Wednesday, March 05, 2008

some clarifications

Now that I have some free time, I just have to address a few things to this rebuttal of my argument from Monday...

Gee, if I’d known that all the support I’d gotten from ChicagoPoetry.com came with a stipulation of one day having to pay up at some point, I certainly would have thought twice about participating in their readings. Actually, the facts are a bit wrong…I very readily tossed a few bucks in when they passed the hat at the Poetry Crams, even donated to the Poetry Fest one year. In fact, after I had donated, and heard that another poet had been denied participation because he wouldn’t cough up the same money, I wrote an email that expressed the fact that the whole paying to read scenario made me uncomfortable. I backed down (a poor choice in hindsight) and participated, when I was convinced it was otherwise. It became a bit harder after that convince myself.

Of course, shortly thereafter surfaced Chicago Poetry.com’s American Open Mike anthologies, which for a large reading fee, and very few editorial standards, would ensure publication . Now, of course, he may have rejected a few—and this is not to say that by happenstance perhaps some quality poetry by good poets made it in there, but it looked organizationally a lot to me like those scams. Even now the “Thank You” anthology markets itself as a way to get published, touting "ChicagoPoetry.com is visited by over 500,000 people every year, so if you want your name seen and your poetry read by a lot of important people, this is your chance.” Yeah, not dubious at all. I just didn’t want to be associated with something quite so shady. CJ may insist that paying a contest fee is akin to what he’s asking of poets but I, and most people, don’t exactly see it that way.

In fact, his response only illustrates my point, a illogical rant equating his actions with Time Out charging for subscriptions and Poetry Center event tickets—so completely not the same thing. It’s one thing to charge for a finished product or reading--simply supply and demand. Entirely another to dupe poets basically into paying you to publish their work, no matter how good and well-published they are otherwise. As for him singling people out for wrath, one need only to look at the repeated angry e-mail blasts that have been fired off quite frequently over the past five years and there are all the names you need. Of course, it all plays itself out as him being the victim of these malicious forces that are out to get him. Yeah, right…. Perhaps Laity has not provoked this discussion because he dares to disagree but the way in which he does it, declaring himself spokesperson of the Chicago Poetry Scene and professing to speak for a legion of small local presses none of which has surfaced…sort of like the legion of people he thinks are out to get him.

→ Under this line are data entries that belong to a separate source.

(** ** A concrete tree *)

#[local] Instance ex_inner : VirtualFs MemoryFs.State := memory_fs ex_to_vec ex_from_slice.
#[local] Existing Instance text_json.
Definition ex_agent : ProcState N := {|
  agent_id := "t1"; agent_name := "helper"; model := "m"; parent_id := None;
  budget := {| max_tokens := 10; max_turns := 0; max_cost := 0%N; max_sub_agents := 0; max_vfs_bytes := 0; used_tokens := 12; used_turns := 3;
               used_cost := 0%N; used_sub_agents := 0; used_vfs_bytes := 0; max_fuel := 0; used_fuel := 0 |};
  capabilities := {| network := []; mcp_tools := []; shell := true; javascript := false; python := false; paths_write := [];
                     paths_read := [lit "/a/**"; lit "/b/**"]; spawn_placements := []; skill_patterns := [];
                     memory := {| MemoryPath.enabled := false; MemoryPath.search_scopes := []; MemoryPath.write_scopes := [] |} |};
  tools := shared_tool_list [{| def_name := "shell"; def_description := "d"; input_schema := lit "{}" |}];
  session_id := "t1"; uptime_ms := 5; journal_entries := 0; hooks := empty_hook_lister; turn := 2 |}.
Definition ex_tree : ProcFs N (ServiceFs MemoryFs.State) := system_fs MemoryFs.new Integration.ex_registry ex_agent.
#[local] Instance ex_tree_fs : VirtualFs (ProcFs N (ServiceFs MemoryFs.State)) := stack_fs dec.

Lemma system_tree_is_coherent_witness :
  vfs_read ex_tree "/proc/budget/remaining_tokens" = Ok (lit "0") /\ vfs_metadata ex_tree "/proc/budget/remaining_tokens" = Ok (FsMetadata_file 1) /\
  is_ok (vfs_list_dir ex_tree "/svc/api") = true.
Proof.
  split_and!; [reflexivity| |reflexivity].
  apply (system_tree_is_coherent dec (Value := str) MemoryFs.new MemoryFs.new Integration.ex_registry ex_agent "/proc/budget/remaining_tokens" eq_refl).
Defined.

Example system_views :
  vfs_list_dir ex_tree "/svc" = Ok [lit "api"; lit "crm"] /\
  vfs_read ex_tree "/proc/./capabilities/paths_read" = Ok (lit "/a/**" ++ [lf] ++ lit "/b/**") /\
  vfs_read ex_tree "/proc/budget/remaining_turns" = Ok (lit "0") /\
  vfs_list_dir ex_tree "/proc/tools" = Ok [lit "shell"] /\
  vfs_read ex_tree "/proc/agent" = Err (NotAFile "/proc/agent") /\
  snd (vfs_write ex_tree "/x/../proc/agent/id" "me") = Err (PermissionDenied "/proc/agent/id is read-only") /\
  snd (vfs_remove ex_tree "//") = Err (PermissionDenied "/: whole-tree removal through read-only /proc is refused") /\
  snd (vfs_rename ex_tree "/a" "/svc/a") = Err (PermissionDenied "/svc/a is read-only").
Proof. repeat split; vm_compute; reflexivity. Qed.

(** A mailbox that is not there is listed, as an empty one. *)
Example absent_mailbox_is_listed :
  vfs_exists ex_tree "/proc/mailbox" = false /\ vfs_list_dir ex_tree "/proc/mailbox" = Ok [] /\
  (fun l => existsb (str_eqb "mailbox") l) <$> (match vfs_list_dir ex_tree "/proc" with Ok l => Some l | Err _ => None end) = Some true.
Proof. repeat split; vm_compute; reflexivity. Qed.
(** ** The ways in *)

(** [AgentCell::fetch_http]. *)
Definition fetch_http (url method : str) (headers : Headers) (body : option bytes) (timeout : option N)
    : Fetching HttpResponse :=
  fetch_http_inner url method headers body true "fetch_http" timeout.

(** [ShellHttpProxy] of [curl] and [wget]. *)
Record ShellHttpResponse := {
  shell_status : N;
  shell_status_text : str;
  shell_headers : Headers;
  shell_body : bytes;
  shell_url : str;
}.

Variant ShellHttpError :=
| ShellCapabilityDenied (msg : str)
| ShellBudgetExhausted (msg : str)
| ShellNetworkError (msg : str)
| ShellTimeout.

Definition sandbox_error_to_shell_http_error (err : SandboxError) : ShellHttpError :=
  match err with
  | DeniedByCapability denied => ShellCapabilityDenied (capability_denied_to_string denied)
  | OverBudget exhausted => ShellBudgetExhausted (budget_exhausted_to_string exhausted)
  | HttpError msg => ShellNetworkError msg
  | other => ShellNetworkError (sandbox_error_to_string other)
  end.

Definition shell_http_execute (url method : str) (headers : Headers) (body : option bytes) (timeout : option N)
    : SE NetCell ShellHttpError ShellHttpResponse :=
  let! resp := se_map_err sandbox_error_to_shell_http_error
    (fetch_http_inner url method headers body true "shell_http" timeout) in
  se_ret {| shell_status := HttpClient.response_status resp; shell_status_text := HttpClient.status_text resp;
            shell_headers := HttpClient.response_headers resp; shell_body := HttpClient.response_body resp;
            shell_url := HttpClient.response_url resp |}.

(** [ModuleFetcher] of the script engine; a registered stub needs the same checks. *)
Definition module_fetch (stubs : gmap str str) (url : str) : SE NetCell str str :=
  match stubs !! url with
  | Some source =>
      se_map_err sandbox_error_to_string
        (let! _ := check_network_journaled (unwrap_or (extract_host url) []) "module_fetch" in
         let! _ := on_cell (check_turns_budget agent_id) in
         let! _ := journal_http_request "GET" url 200 in
         se_ret source)
  | None =>
      let! response := se_map_err sandbox_error_to_string
        (fetch_http_inner url "GET" [] None false "module_fetch" None) in
      se_lift (map_err (fun e => "module response is not valid UTF-8: " ++ utf8_error_to_string e)
        (from_utf8 (HttpClient.response_body response)))
  end.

As for calling me unpleasant, I oddly never had any sort of beef with CJ during the time I was participating in his events. I tend to be rather quiet and reserved in general, so if he interpreted that as unpleasantness, that's his problem. As for being egocentric, probably no moreso than any poet, and since, as he claims, I very rarely spoke to him, I wonder how exactly he was putting up with my ego. Yes I did win 1000 dollars from the Poetry Center years ago. In fact, used that money to start dancing girl press which has since thrived and tripled in the number of books we publish. I don’t get paid for any of it and our authors only get paid in copies. I do not however, expect them, by my publishing them, to fork over cash to pay my rent, nor do I feature them in readings and expect anything in return.

What e-mail?
The initial one from Wayne Allen Jones when he took on the responsibility of organizing it. I said yes to that one, the proposed Chopin Theatre event, which is how, I assume dancing girl wound up in the line-up. The next thing I heard was that the Poetry Center had taken on the task. I hardly would support an organization I disagreed with merely because they'd given me money, even if it wasn't years ago and under an entirely different PC administration. As for Boeing, there are sadly very few corporations that don't somehow contribute to the war directly or indirectly, however much we may disagree it. Hopefully, their karma is a bit better by supporting poetry, but who am I to say. If your problem with the Poetry Center were merely based on sponsorship, I could at least respect the opinion. Since we've established that it's based on that AND a healthy grudge at not being included...well, not so much.